What is being asked
Search the entries below for the string "Instance" and give the number of lines that hold it, nothing else.

[Stored data]
+ + + + +
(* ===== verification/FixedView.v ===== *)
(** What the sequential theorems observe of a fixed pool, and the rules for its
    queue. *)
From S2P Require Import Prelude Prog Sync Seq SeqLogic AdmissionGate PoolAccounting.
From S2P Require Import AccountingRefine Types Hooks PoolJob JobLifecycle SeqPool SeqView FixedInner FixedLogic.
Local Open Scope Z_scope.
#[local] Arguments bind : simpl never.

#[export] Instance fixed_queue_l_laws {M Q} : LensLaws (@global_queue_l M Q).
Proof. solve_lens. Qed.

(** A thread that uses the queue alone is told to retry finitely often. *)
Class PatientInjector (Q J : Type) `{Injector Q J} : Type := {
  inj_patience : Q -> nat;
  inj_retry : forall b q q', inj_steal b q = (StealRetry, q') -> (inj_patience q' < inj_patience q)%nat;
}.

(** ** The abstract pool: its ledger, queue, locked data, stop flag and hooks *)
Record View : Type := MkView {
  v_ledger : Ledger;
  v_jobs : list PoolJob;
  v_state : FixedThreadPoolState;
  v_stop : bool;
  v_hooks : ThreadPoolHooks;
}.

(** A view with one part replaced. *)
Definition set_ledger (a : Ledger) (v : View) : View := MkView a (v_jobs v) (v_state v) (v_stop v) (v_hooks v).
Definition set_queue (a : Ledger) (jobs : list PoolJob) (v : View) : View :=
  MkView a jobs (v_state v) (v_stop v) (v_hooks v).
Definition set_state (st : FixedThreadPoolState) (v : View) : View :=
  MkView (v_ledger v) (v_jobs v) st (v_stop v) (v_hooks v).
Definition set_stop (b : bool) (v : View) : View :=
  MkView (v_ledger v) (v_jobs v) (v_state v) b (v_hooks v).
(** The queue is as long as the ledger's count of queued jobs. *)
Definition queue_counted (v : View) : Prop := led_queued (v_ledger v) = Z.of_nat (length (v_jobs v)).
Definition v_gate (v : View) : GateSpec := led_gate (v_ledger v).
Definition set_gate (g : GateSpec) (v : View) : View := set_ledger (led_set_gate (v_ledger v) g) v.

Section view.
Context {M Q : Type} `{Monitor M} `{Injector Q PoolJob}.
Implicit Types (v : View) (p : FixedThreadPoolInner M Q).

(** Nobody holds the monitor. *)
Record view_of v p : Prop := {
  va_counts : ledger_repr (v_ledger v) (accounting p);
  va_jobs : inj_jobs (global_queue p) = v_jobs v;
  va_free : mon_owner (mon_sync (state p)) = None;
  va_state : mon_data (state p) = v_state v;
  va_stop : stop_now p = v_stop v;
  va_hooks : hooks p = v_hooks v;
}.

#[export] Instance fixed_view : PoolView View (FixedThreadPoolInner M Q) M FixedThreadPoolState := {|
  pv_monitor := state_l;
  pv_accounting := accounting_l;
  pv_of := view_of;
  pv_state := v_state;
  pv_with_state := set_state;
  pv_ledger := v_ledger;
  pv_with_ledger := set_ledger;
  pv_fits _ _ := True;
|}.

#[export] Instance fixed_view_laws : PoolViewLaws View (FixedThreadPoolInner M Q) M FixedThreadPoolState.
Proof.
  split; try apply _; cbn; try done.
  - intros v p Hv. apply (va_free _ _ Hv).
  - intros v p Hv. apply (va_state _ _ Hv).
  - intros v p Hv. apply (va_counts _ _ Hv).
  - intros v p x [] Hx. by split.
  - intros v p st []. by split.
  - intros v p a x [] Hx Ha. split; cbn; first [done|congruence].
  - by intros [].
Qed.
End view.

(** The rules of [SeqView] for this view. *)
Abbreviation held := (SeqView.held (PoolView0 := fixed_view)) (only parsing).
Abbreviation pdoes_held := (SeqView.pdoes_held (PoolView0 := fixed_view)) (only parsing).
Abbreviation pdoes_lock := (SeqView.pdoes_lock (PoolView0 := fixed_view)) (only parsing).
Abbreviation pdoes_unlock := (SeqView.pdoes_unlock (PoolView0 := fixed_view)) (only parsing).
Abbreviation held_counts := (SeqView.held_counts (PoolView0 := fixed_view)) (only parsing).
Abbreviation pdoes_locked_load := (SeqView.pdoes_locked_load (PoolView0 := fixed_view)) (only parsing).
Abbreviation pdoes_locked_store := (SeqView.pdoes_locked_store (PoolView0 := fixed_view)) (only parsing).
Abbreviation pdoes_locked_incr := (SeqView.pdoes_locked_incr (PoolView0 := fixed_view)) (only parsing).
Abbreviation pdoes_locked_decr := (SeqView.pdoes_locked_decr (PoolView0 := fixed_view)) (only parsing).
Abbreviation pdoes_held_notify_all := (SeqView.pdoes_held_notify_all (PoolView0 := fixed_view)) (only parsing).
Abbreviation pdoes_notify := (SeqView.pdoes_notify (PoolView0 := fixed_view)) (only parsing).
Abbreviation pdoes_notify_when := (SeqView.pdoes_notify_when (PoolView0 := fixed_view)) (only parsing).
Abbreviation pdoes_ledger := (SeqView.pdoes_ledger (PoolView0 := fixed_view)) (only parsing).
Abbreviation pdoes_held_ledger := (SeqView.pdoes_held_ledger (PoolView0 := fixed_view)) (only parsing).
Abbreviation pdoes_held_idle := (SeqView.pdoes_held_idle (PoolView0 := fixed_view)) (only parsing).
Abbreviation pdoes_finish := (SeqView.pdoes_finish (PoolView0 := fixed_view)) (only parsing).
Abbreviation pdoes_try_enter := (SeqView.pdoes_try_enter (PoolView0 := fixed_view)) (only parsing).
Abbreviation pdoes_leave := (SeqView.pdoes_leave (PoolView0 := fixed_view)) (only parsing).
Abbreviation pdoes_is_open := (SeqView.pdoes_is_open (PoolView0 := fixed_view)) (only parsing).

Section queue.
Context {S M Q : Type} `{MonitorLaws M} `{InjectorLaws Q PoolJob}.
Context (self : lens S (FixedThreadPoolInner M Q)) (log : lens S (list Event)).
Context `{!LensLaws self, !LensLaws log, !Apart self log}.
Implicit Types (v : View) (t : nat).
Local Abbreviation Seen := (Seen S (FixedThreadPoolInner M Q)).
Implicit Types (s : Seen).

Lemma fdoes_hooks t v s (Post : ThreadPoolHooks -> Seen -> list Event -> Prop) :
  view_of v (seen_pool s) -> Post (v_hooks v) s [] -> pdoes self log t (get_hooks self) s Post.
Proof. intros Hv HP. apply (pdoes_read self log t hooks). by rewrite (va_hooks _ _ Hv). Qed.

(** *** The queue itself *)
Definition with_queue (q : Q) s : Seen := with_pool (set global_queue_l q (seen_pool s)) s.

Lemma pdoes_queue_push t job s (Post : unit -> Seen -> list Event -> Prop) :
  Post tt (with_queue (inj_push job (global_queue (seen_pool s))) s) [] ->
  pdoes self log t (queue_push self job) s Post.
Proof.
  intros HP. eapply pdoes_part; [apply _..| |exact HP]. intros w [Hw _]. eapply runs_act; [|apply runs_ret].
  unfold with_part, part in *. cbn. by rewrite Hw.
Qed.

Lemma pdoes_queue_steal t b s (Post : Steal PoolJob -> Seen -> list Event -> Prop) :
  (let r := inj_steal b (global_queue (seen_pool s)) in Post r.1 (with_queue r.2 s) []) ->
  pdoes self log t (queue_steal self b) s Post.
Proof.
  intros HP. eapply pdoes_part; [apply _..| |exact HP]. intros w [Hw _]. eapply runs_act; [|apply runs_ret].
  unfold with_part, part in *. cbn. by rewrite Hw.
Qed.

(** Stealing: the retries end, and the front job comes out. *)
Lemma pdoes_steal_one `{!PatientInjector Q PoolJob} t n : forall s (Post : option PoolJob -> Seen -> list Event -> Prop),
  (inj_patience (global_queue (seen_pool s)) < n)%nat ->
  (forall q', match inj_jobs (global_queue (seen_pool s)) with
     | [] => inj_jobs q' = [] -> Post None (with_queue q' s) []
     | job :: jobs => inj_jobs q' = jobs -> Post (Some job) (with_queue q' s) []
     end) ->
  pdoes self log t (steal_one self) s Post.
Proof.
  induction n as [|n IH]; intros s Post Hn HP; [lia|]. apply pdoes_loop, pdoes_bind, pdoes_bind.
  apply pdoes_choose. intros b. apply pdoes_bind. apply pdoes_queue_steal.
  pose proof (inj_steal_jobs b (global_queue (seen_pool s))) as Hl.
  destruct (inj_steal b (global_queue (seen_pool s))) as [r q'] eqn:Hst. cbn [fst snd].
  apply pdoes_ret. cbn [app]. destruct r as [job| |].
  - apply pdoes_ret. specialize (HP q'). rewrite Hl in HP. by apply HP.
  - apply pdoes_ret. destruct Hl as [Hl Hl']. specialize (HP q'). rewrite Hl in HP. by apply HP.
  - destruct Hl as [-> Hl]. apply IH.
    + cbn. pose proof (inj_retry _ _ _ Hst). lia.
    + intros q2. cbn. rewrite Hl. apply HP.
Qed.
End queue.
+ + + + +
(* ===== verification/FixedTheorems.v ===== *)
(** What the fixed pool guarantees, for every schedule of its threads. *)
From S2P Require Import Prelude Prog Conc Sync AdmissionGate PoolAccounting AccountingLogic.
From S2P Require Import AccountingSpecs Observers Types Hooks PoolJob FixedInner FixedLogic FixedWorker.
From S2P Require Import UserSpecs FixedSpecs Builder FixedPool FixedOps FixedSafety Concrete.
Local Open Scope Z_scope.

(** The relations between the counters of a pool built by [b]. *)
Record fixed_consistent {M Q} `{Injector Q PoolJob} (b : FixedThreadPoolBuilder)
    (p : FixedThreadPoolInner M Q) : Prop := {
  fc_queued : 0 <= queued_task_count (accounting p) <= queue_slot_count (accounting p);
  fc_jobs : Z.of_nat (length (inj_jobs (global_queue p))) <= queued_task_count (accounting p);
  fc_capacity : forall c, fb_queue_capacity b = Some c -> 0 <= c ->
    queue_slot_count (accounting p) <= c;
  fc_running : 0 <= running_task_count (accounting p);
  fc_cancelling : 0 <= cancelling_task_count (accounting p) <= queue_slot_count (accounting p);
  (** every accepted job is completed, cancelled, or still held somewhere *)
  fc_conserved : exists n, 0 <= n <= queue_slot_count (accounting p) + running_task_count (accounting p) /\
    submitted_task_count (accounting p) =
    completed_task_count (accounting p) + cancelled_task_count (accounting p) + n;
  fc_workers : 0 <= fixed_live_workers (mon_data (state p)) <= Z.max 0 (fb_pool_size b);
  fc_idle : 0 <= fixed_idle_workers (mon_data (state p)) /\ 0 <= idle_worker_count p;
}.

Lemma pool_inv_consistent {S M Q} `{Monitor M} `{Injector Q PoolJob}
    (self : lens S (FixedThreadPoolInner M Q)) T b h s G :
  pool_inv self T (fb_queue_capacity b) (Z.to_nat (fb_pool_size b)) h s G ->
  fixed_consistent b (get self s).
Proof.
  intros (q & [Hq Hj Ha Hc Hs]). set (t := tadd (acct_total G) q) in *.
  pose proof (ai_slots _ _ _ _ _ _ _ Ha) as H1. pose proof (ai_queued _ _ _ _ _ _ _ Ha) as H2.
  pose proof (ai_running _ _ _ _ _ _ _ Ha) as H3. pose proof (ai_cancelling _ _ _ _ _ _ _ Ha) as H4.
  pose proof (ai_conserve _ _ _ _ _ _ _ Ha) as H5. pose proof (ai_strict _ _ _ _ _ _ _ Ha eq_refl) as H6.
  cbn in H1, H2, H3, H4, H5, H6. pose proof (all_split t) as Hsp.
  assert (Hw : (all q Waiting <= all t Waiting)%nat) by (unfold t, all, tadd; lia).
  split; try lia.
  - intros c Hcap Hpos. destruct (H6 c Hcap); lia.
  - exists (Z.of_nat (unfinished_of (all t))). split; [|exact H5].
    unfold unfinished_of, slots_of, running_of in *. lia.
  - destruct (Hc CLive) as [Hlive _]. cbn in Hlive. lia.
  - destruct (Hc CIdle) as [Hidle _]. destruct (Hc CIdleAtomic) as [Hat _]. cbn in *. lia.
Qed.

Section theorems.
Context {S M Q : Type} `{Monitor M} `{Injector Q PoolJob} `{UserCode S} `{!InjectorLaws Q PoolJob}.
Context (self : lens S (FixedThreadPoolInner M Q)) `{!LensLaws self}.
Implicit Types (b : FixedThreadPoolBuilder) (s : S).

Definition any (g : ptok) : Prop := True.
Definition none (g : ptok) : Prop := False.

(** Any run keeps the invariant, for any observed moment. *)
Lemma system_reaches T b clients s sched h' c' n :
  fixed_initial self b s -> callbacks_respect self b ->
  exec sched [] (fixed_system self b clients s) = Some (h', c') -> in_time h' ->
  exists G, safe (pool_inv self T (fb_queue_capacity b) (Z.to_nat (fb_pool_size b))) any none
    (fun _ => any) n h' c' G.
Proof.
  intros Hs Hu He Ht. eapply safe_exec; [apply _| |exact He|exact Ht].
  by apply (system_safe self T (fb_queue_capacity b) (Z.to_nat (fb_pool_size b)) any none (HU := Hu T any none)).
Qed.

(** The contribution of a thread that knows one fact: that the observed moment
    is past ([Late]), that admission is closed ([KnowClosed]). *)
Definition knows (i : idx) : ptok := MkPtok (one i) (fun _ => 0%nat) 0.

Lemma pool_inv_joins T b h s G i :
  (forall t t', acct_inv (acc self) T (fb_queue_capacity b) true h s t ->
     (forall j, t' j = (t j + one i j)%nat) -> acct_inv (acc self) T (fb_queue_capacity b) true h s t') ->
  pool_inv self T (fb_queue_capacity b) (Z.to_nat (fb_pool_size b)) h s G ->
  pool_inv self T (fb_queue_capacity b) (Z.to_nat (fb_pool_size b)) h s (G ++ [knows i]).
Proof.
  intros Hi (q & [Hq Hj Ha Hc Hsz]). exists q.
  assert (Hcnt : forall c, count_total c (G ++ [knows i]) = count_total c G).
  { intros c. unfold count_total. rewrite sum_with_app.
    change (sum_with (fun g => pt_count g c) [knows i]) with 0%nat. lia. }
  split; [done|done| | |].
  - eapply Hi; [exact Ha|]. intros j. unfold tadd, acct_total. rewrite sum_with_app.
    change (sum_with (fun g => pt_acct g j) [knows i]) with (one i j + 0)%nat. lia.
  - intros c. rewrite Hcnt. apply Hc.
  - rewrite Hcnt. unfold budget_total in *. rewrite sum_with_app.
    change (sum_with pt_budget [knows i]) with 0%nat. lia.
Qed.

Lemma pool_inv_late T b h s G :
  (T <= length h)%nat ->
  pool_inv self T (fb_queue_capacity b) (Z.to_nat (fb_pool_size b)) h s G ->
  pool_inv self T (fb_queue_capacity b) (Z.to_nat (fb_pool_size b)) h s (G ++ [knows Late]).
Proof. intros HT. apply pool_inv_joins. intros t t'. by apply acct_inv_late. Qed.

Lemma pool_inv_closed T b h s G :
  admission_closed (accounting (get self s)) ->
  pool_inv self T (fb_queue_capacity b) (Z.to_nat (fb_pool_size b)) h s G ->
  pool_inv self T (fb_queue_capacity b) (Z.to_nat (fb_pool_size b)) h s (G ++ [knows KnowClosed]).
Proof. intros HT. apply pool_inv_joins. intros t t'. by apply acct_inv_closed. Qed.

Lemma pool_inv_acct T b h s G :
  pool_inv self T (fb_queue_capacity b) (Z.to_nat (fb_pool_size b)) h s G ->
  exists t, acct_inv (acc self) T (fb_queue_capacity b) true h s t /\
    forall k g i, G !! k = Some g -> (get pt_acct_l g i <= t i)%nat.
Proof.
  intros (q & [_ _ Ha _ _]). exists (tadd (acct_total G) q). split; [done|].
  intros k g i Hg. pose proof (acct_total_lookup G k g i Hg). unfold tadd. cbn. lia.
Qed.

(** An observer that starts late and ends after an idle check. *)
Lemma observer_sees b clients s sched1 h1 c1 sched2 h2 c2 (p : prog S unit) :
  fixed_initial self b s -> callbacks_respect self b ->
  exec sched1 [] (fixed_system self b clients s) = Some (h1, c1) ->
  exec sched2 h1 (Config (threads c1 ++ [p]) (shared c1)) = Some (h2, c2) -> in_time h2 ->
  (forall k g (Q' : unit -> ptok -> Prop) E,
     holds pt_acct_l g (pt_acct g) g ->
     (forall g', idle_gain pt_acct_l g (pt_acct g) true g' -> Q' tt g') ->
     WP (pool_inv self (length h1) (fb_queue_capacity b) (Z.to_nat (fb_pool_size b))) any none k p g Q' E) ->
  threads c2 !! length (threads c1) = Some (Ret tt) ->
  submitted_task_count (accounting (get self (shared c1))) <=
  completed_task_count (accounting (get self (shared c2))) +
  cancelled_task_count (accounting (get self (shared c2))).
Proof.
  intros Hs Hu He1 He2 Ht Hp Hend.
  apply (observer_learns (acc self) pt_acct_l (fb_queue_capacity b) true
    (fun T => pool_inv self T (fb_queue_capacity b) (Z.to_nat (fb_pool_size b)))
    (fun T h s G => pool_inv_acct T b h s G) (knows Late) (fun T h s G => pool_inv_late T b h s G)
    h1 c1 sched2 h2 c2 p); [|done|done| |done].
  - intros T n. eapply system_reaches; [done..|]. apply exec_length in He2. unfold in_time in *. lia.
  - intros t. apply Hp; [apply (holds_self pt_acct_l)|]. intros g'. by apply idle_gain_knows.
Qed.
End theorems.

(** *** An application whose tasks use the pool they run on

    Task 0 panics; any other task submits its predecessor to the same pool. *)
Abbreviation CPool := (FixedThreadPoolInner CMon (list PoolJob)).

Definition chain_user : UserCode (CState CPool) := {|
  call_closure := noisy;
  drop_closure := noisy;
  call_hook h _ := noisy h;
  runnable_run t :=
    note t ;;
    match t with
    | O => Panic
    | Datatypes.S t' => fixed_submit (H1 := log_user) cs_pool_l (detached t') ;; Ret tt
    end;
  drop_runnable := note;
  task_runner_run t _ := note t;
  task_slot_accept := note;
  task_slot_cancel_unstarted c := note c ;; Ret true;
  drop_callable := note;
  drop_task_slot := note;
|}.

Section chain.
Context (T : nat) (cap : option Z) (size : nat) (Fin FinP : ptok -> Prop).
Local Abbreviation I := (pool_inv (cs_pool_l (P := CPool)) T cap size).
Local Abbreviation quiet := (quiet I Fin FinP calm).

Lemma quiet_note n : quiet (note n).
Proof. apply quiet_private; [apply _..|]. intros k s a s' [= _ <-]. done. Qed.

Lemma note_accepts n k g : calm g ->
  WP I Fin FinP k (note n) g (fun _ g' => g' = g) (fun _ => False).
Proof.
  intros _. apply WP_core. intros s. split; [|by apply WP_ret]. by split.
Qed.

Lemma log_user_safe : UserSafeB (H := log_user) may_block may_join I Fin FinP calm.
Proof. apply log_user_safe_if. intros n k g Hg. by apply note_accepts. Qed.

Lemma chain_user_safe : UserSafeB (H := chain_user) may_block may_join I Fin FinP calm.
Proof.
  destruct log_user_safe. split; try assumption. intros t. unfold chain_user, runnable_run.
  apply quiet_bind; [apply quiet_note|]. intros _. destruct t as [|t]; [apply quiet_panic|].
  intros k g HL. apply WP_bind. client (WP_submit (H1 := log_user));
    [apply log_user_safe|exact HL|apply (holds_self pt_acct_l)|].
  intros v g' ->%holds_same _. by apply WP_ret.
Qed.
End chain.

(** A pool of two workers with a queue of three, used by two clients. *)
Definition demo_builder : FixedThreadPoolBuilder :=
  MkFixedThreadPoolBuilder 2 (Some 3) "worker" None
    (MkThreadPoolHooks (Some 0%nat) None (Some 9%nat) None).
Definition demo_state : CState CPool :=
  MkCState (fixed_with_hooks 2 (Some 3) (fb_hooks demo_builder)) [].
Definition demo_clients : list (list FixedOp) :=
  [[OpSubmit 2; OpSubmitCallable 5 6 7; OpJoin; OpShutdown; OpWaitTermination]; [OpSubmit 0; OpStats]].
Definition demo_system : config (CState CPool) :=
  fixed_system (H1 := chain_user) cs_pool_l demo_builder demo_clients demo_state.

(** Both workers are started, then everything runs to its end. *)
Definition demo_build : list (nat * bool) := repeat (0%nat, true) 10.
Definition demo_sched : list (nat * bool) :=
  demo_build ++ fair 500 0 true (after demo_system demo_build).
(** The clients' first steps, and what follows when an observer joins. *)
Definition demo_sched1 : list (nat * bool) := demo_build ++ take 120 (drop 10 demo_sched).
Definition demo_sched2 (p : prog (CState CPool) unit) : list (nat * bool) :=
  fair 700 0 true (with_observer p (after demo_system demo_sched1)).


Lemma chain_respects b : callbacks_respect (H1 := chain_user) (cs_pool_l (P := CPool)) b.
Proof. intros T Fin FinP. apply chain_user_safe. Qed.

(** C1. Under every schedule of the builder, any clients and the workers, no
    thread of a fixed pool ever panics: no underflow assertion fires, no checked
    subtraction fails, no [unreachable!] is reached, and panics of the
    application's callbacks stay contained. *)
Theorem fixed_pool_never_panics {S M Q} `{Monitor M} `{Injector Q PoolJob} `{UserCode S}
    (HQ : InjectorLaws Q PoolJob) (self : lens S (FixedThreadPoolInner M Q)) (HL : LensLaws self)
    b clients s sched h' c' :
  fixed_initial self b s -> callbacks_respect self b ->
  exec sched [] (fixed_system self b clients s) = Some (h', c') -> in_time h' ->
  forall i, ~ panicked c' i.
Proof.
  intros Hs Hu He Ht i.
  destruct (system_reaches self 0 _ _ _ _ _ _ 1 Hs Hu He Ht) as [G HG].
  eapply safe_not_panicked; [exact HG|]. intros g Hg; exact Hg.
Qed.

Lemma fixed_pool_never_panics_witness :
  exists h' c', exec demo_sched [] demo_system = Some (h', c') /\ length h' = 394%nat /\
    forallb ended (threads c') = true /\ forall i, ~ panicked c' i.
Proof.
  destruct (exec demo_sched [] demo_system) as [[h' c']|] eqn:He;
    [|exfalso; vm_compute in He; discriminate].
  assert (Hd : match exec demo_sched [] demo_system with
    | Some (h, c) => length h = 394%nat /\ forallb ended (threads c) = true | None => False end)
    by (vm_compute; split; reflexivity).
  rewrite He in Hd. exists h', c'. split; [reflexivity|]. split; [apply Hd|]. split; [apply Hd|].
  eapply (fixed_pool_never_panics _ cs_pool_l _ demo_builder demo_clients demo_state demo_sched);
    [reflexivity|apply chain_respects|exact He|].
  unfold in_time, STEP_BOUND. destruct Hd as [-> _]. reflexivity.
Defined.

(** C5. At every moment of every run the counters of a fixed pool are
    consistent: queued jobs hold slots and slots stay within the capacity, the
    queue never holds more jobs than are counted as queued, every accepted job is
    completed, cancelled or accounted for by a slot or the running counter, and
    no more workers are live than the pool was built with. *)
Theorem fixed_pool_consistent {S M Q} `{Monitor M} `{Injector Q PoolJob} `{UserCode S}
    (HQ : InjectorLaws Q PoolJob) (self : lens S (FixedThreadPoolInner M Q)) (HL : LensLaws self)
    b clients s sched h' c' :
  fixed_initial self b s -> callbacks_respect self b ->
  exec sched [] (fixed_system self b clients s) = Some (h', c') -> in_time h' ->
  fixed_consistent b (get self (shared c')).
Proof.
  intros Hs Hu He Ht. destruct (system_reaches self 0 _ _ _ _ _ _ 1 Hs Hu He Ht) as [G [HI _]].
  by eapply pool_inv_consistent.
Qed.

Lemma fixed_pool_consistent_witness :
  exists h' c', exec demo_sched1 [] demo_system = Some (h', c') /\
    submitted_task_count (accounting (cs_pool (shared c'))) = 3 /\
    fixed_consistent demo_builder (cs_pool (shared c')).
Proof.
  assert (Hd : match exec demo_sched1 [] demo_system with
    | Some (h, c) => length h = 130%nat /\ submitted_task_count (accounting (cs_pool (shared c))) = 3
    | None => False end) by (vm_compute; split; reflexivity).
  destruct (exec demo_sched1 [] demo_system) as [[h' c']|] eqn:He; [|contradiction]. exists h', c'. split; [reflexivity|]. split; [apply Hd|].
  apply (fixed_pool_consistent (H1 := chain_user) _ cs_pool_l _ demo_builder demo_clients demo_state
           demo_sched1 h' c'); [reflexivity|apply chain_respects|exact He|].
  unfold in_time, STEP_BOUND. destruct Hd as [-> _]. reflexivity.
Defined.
+ + + + +
Written answer
3